Augustine will often talk about our journey in life as one that is intended to end in our Patria, our Fatherland. The allusions to Philippians 3 are obvious, but Augustine also means that our journey in life is to the Father, the Beatific Vision. A misunderstanding of this view has, unfortunately, led some to the conclusion that this world itself does not matter. Of course this is precisely not true for our journey to the Patria is not a spacial one. We do not move from Earth to Heaven. Rather Earth itself, in fact the whole cosmos, is moved to both Hell and Heaven. It is this pre-resurrection life that is not our homeland, not our Patria, not creation itself. This is key, I think, to living the Good Life. We must recognize that it is not material existence in a material creation that we are journeying away from. Instead, it is sin, evil, death itself; these are the things we hope to leave behind as we journey to God. Even as we journey on, we bring the rest of creation with us, lifting it up as priests to God, but also offering thanks on its behalf.

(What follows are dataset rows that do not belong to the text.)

Lemma eval_draws_three_half_example : eval_draws 3 (1#2) 1 [[0]].
Proof.
  unfold eval_draws.
  apply (draws_round _ 0 (seq 0 3) (seq 0 3) [0] []); [reflexivity|vm_compute; reflexivity|constructor].
Qed.

(** C2 (code bug): the rounds of [eval_with_paired_bootstrap] do not
    resample with replacement. Each round scores a prefix of the shuffled
    shared [ids], so no round ever holds a repeated id; and for [n = 3],
    [sample_ratio = 0.5] a round scores [int(3 * 0.5) = 1] id, not
    [ceil(3 * 0.5) = 2]. *)
Theorem bootstrap_draw_not_with_replacement :
  (forall n r k ds, eval_draws n r k ds ->
     length ds = k /\ Forall (fun d => NoDup d /\ Forall (fun i => i < n) d) ds)
  /\ eval_draws 3 (1#2) 1 [[0]]
  /\ (forall ds, eval_draws 3 (1#2) 1 ds -> Forall (fun d => length d = 1) ds)
  /\ Z.to_nat (Qceiling (inject_Z (Z.of_nat 3) * (1#2))) = 2.
Proof.
  split; [|split; [exact eval_draws_three_half_example|split]].
  - intros n r k ds Hd. exact (bootstrap_draws_props n r k (seq 0 n) ds Hd (Permutation_refl _)).
  - exact eval_draws_three_half.
  - vm_compute. reflexivity.
Qed.

(** For a non-negative [sample_ratio], every round of
    [eval_with_paired_bootstrap] scores [min(int(float(n) * sample_ratio), n)]
    ids, the product rounded as a binary64 float. *)
Theorem bootstrap_draw_size (n : nat) (r : Q) (k : nat) (ds : list (list nat)) :
  (0 <= r)%Q -> eval_draws n r k ds ->
  Forall (fun d => exists m, sample_size n r = Ok m /\ length d = Nat.min (Z.to_nat m) n) ds.
Proof.
  intros Hr Hd. exact (bootstrap_draws_size n r k (seq 0 n) ds Hr Hd (Permutation_refl _)).
Qed.

Lemma bootstrap_draw_size_witness :
  (0 <= 3152519739159347 # 4503599627370496)%Q /\
  eval_draws 10 (3152519739159347 # 4503599627370496) 1 [seq 0 7] /\
  Forall (fun d => exists m, sample_size 10 (3152519739159347 # 4503599627370496) = Ok m
                             /\ length d = Nat.min (Z.to_nat m) 10) [seq 0 7].
Proof.
  assert (Hr : (0 <= 3152519739159347 # 4503599627370496)%Q) by (unfold Qle; cbn; lia).
  assert (Hd : eval_draws 10 (3152519739159347 # 4503599627370496) 1 [seq 0 7]).
  { unfold eval_draws.
    apply (draws_round _ 0 (seq 0 10) (seq 0 10) (seq 0 7) []);
      [reflexivity|vm_compute; reflexivity|constructor]. }
  split; [exact Hr|]. split; [exact Hd|].
  exact (bootstrap_draw_size 10 _ 1 [seq 0 7] Hr Hd).
Defined.

End SignProofs.

Module RibesProofs.
Import Ribes.

Lemma fold_count (f : nat -> bool) (l : list nat) (d : nat) :
  fold_left (fun d j => if f j then d + 1 else d) l d = d + length (List.filter f l).
Proof.
  revert d. induction l as [|j l IH]; intros d; simpl; [lia|].
  destruct (f j); rewrite IH; simpl; lia.
Qed.

Lemma filter_pairs_above (P : nat -> nat -> bool) (i : nat) (l : list nat) :
  Forall (fun j => i < j) l ->
  length (List.filter (fun ij => (fst ij <? snd ij) && P (fst ij) (snd ij))
                      (map (pair i) l))
  = length (List.filter (P i) l).
Proof.
  induction l as [|j l IH]; intros Hl; [reflexivity|].
  apply Forall_cons in Hl as [Hj Hl]. simpl.
  destruct (Nat.ltb_spec i j); [|lia]. simpl.
  destruct (P i j); simpl; rewrite IH by exact Hl; reflexivity.
Qed.

Lemma filter_pairs_row (P : nat -> nat -> bool) (n i : nat) :
  i < n ->
  length (List.filter (fun ij => (fst ij <? snd ij) && P (fst ij) (snd ij))
                      (map (pair i) (seq 0 n)))
  = length (List.filter (P i) (seq (i + 1) (n - (i + 1)))).
Proof.
  intros Hi.
  replace (seq 0 n) with (seq 0 (i + 1) ++ seq (0 + (i + 1)) (n - (i + 1)))
    by (rewrite <- seq_app; f_equal; lia).
  rewrite map_app, List.filter_app, length_app.
  assert (H0 : List.filter (fun ij => (fst ij <? snd ij) && P (fst ij) (snd ij))
                 (map (pair i) (seq 0 (i + 1))) = []).
  { assert (Hle : Forall (fun j => j <= i) (seq 0 (i + 1))).
    { apply Forall_forall. intros j Hj. apply elem_of_seq in Hj. lia. }
    induction (seq 0 (i + 1)) as [|j l IH]; [reflexivity|].
    apply Forall_cons in Hle as [Hj Hle]. simpl.
    destruct (Nat.ltb_spec i j); [lia|]. exact (IH Hle). }
  rewrite H0. simpl.
  apply filter_pairs_above. apply Forall_forall. intros j Hj.
  apply elem_of_seq in Hj. lia.
Qed.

So I am trying to return to a life of pilgrimage. I am trying to remember that this life is a preparation for the life to come when Christ returns and makes all things new. This should mean that everything I do in this life be done as if by a pilgrim. I ought not to tie myself to sin and death, to the corruptible, but to set my sights on things eternal. Only in this way can I have creation, including my own, as I ought. Only in this way can I be in right relationship with the world around me. I must remember first that I pilgrim journeying to the Patria, in the process of being deified. Christ has paved the way and journeys on with us; the Spirit guides us, corrects us, points us back to Christ and his saints; and the Father is our journey’s end. Join me, won’t you, in this pilgrim life?